33 森の精霊
アイテール様とディザと一緒に森の中を行くとひときわ大きな木の根本にその精霊は腰かけていた。
髪の毛と眼の色が濃い緑色をしていて、身長は180センチくらいの青年がこちらに気づくと立ちあがって挨拶をしてくれた。
「アイテール様、世界樹様、愛し子様。初めましてファウヌスと申します」
テノールの低めの声をしていて、とても落ち着くな。
「君がこの森の管理者だね、よろしく頼むよ。まずは、森に住むもの達を呼び寄せるといい」
アイテール様が早速、森の管理についてお話していた。
「私は、レイラ。よろしくね」
「僕は、ディザだよ」
二人で挨拶すると、膝をついてにっこり笑ってくれた。
「レイラ様にディザ様ですね。今後ともよろしくお願いします」
「あのね、レイラ。鳥さんや動物とお友だちになれる?」
そうファウヌスさんに聞くと嬉しそうに頷いてくれた。
「もちろんです。森の動物達は、レイラ様の事を皆が大好きになりますよ。仲良くしてあげてくださいね」
パァと明るくなった私の顔を見て何か皆が笑っていたけど、見なかったことにする。だって、何か恥ずかしかったんだもん。
「取り急ぎ、何か困っていることはない?」
ディザが聞くと、実は…と相談されたのが。
「そうか、結界まで森が広がったのか。思ったより早かったね」
アイテール様が言った通り、ファウヌスさんの相談と言うのが。結界の中が森で一杯になってしまったと言う内容だったんだよね。

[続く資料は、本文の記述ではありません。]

(** The statements before the loop.  When they complete, [inference_e] and
    [inference_m] are bound to the objects the library returned, both have
    been initialised, and [range] is as it was. *)
Lemma em_setup_runs (fuel : nat) (st : state) :
  (6 <= fuel)%nat -> locals st = None ->
  wp (run_block (exec lib fuel) variational_em_setup) st (fun r st1 =>
     match r with
     | Ok None =>
         locals st1 = None
         /\ env_get "range" (globals st1) = env_get "range" (globals st)
         /\ exists oe om,
              env_get "inference_e" (globals st1) = Some (VLib oe)
              /\ env_get "inference_m" (globals st1) = Some (VLib om)
              /\ em_initialized oe om (trace st1)
     | Ok (Some _) => False
     | Exc _ => True
     | _ => False
     end).
Proof.
  intros Hf Hl.
  do 6 (destruct fuel as [|fuel]; [lia|]).
  destruct st as [g lc hp l tr]; cbn [locals globals] in *; subst lc.
  unfold variational_em_setup.
  destruct (env_get "N" g) as [vN|] eqn:HN; [|repeat step; finish; auto].
  destruct (env_get "D" g) as [vD|] eqn:HD; [|repeat step; finish; auto].
  destruct (env_get "K" g) as [vK|] eqn:HK; [|repeat step; finish; auto].
  destruct (env_get "z" g) as [vz|] eqn:Hz; [|repeat step; finish; auto].
  destruct (env_get "x" g) as [vx|] eqn:Hx; [|repeat step; finish; auto].
  destruct (env_get "beta" g) as [vb|] eqn:Hb; [|repeat step; finish; auto].
  repeat step; finish; auto.
  repeat split; auto.
  eexists _, _. repeat split; try reflexivity.
  unfold em_initialized. eexists _, _, _, _, _, _. apply log_request_4.
Qed.

End Cells.

(** ** Exceptions are not caught

    In a program without [try], whatever the library throws ends the run at
    once and is its outcome.  This is shown for every program of the
    fragment, by induction on the fuel; the state must hold no function with
    a [try] in its body, which is so in a fresh interpreter and stays so. *)

(** Values that hold no function with a handler. *)
Fixpoint hf_value (v : value) : bool :=
  match v with
  | VFunc _ _ body => negb (has_handler body)
  | VTuple vs => forallb hf_value vs
  | VSlice a b => hf_value a && hf_value b
  | VDict kvs => forallb (fun kv => let '(k, w) := kv in hf_value k && hf_value w) kvs
  | _ => true
  end.

Definition hf (v : value) : Prop := hf_value v = true.
Definition hf_opt (o : option value) : Prop := forall v, o = Some v -> hf v.
Definition hf_stmt (s : stmt) : Prop := existsb is_try (substmts s) = false.

(** Replies that are all normal returns. *)
Definition quiet (evs : list (request * reply)) : Prop :=
  Forall (fun ev => exists h, snd ev = Returned h) evs.

(** What the requests of a run look like: all answered normally, or all but
    the last, which the library answered by throwing the exception the run
    ended with. *)
Definition final {A} (r : res A) (evs : list (request * reply)) : Prop :=
  quiet evs
  \/ exists e pre req, r = Exc e /\ evs = pre ++ [(req, Threw e)] /\ quiet pre.

Lemma forallb_hf vs : forallb hf_value vs = true <-> Forall hf vs.
Proof.
  induction vs as [|v vs IH]; simpl.
  - split; auto.
  - rewrite andb_true_iff, IH. split.
    + intros [? ?]. constructor; auto.
    + intros H. inversion H; subst. auto.
Qed.

Lemma has_handler_cons s ss :
  has_handler (s :: ss) = false -> hf_stmt s /\ has_handler ss = false.
Proof.
  unfold has_handler, hf_stmt, all_stmts. cbn [flat_map].
  rewrite existsb_app, orb_false_iff. auto.
Qed.

Lemma has_handler_app a b :
  has_handler (a ++ b) = false -> has_handler a = false /\ has_handler b = false.
Proof.
  unfold has_handler, all_stmts. rewrite flat_map_app, existsb_app, orb_false_iff. auto.
Qed.

Lemma hf_stmt_bodies s :
  hf_stmt s ->
  match s with
  | SDef _ _ b | SFor _ _ b | SWhile _ b | SClass _ _ b => has_handler b = false
  | SIf _ a b => has_handler a = false /\ has_handler b = false
  | STry _ _ _ => False
  | _ => True
  end.
Proof.
  unfold hf_stmt, has_handler, all_stmts.
  destruct s; cbn [substmts existsb is_try orb]; auto; try discriminate.
  rewrite existsb_app, orb_false_iff. auto.
Qed.

Section Propagation.
Context {L : Type} (lib : request -> heap_t -> L -> reply * L).

Local Abbreviation state := (state (L:=L)).

#[local] Transparent env_get env_set heap_next heap_push heap_get heap_set
  log_request range_list.

Record hf_state (st : state) : Prop := {
  hf_globals : map_Forall (fun _ v => hf v) (globals st);
  hf_locals : forall fr, locals st = Some fr -> map_Forall (fun _ v => hf v) (fr_vars fr);
  hf_heap : Forall (Forall hf) (heap st)
}.

Definition good {A} (P : A -> Prop) (st : state) (out : res A * state) : Prop :=
  hf_state (snd out)
  /\ (forall a, fst out = Ok a -> P a)
  /\ exists evs, trace (snd out) = trace st ++ evs /\ final (fst out) evs.

Definition safe {A} (P : A -> Prop) (m : M A) : Prop :=
  forall st, hf_state st -> good P st (m st).

Lemma good_silent {A} (P : A -> Prop) st (r : res A) st' :
  hf_state st' -> trace st' = trace st -> (forall a, r = Ok a -> P a) ->
  good P st (r, st').
Proof.
  intros H1 H2 H3. split; [exact H1|]. split; [exact H3|].
  exists []. simpl. rewrite app_nil_r. split; [exact H2|]. left. constructor.
Qed.

Lemma safe_mono {A} (P Q : A -> Prop) m :
  safe P m -> (forall a, P a -> Q a) -> safe Q m.
Proof.
  intros Hm HPQ st Hst. destruct (Hm st Hst) as (H1 & H2 & H3).
  split; [exact H1|]. split; [|exact H3]. auto.
Qed.

Lemma safe_ret {A} (P : A -> Prop) a : P a -> safe P (ret a).
Proof. intros Ha st Hst. apply good_silent; auto. intros b [= <-]. exact Ha. Qed.

Lemma safe_raise {A} (P : A -> Prop) e : safe P (raise e).
Proof. intros st Hst. apply good_silent; auto. intros b [=]. Qed.

Lemma safe_unsupported {A} (P : A -> Prop) w : safe P (unsupported w).
Proof. intros st Hst. apply good_silent; auto. intros b [=]. Qed.

Lemma safe_out_of_fuel {A} (P : A -> Prop) : safe P out_of_fuel.
Proof. intros st Hst. apply good_silent; auto. intros b [=]. Qed.

Lemma final_bind {A B} (r1 : res A) (r2 : res B) evs1 evs2 :
  quiet evs1 -> final r2 evs2 -> final r2 (evs1 ++ evs2).
Proof.
  intros Hq [Hq2|(e & pre & req & -> & -> & Hp)].
  - left. apply Forall_app. auto.
  - right. exists e, (evs1 ++ pre), req. rewrite app_assoc.
    repeat split; auto. apply Forall_app. auto.
Qed.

「じゃあ、レイラに頑張ってもらって結界を広げてこよう」
「うん?レイラに出来るの」
キョトンとアイテール様を見上げると抱き上げられた。
「だって、レイラがこの結界を張ったんだから。レイラに出来るはずでしょ」
アイテール様に言われて、成る程と納得する。
「じゃあ、ちょっと上から見て結界を広げてみようか」
そう言うと、世界樹の上を目指してアイテール様がフワリと浮かび上がった。上に行くにつれて結界内が見渡せる。
「確かに、森が広がって結界にそろそろ当たるね。世界樹の上の葉も当たりそうだね」
見上げると世界樹の樹の天辺がもう少しで結界に当たりそうになっている。
「人の国にあった時より大きくなっている?」
ふと疑問に思ったことを聞いてみるとディザが説明してくれた。
「あぁ、あれはね。人の国が世界樹のお世話を放棄していたから成長するのを途中で止めてしまったんだよ。普通は、あの5、6倍は大きくなるからね」
「えぇ!ディザ、そんなに大きくなるの?」
【人の国の世界樹】は、100メートルちょっと位だったから。600メートル位になるってことでしょ?ス○イツリー位の樹がドーンと砂漠の真ん中に育つのかと思うとそれは、ビックリするよね。
「今回は、レイラが世界樹に住んでいるからもっと大きくなるかも」
何て言うことでしょう。ディザは、劇的ビフォーアフターばりの変化をする予定らしい。
「そしたら、結界もだいぶ上まで必要なんだね」
ホゥと息を吐きながら感心していると、アイテール様がクスクス笑っている。
「時々、様子を見て少しずつ広げていけば大丈夫だよ。私もディザもこうやって手伝うから問題ないよ」
うん。アイテール様達がいるから大丈夫だよね。
「一旦、結界の外に出て結晶を上に引き上げるよ」
そう言って、結界の外へ出る。久しぶりの結界の外側は相変わらずの灼熱地獄にブワッと汗が吹き出してくる。
「あついぃ…」
「アハハ、少しの間だから頑張ってね」
そう言われて、結晶を確認すると手をかざして結晶を上に引っ張るイメージで上昇させる。200メートル程引き上げながら範囲を広げていく。
「そのくらいで良いかな」
アイテール様に言われて結界を安定させる。
「うん、上手にできたね。じゃあ、下に降りよう」
下降し始めると直ぐに結界の中に入る。スッと涼しい空気に触れて汗がスッと引いていく。
「お疲れさま」
下に行くと、ディザが冷たいハーブティーを用意して待っていてくれた。ゴクゴクと飲むと暑さも落ち着いてスッキリした。
「プハァ。ディザありがとう」
「どういたしまして」
二人でニッコリ笑っているとアイテール様が私の頭を撫でながら誉めてくれた。
「レイラ、良く頑張ったね。これで当分の間は大丈夫だと思うよ」
ファウヌスさんには、また明日来るねと約束をして世界樹のお家に帰ることにした。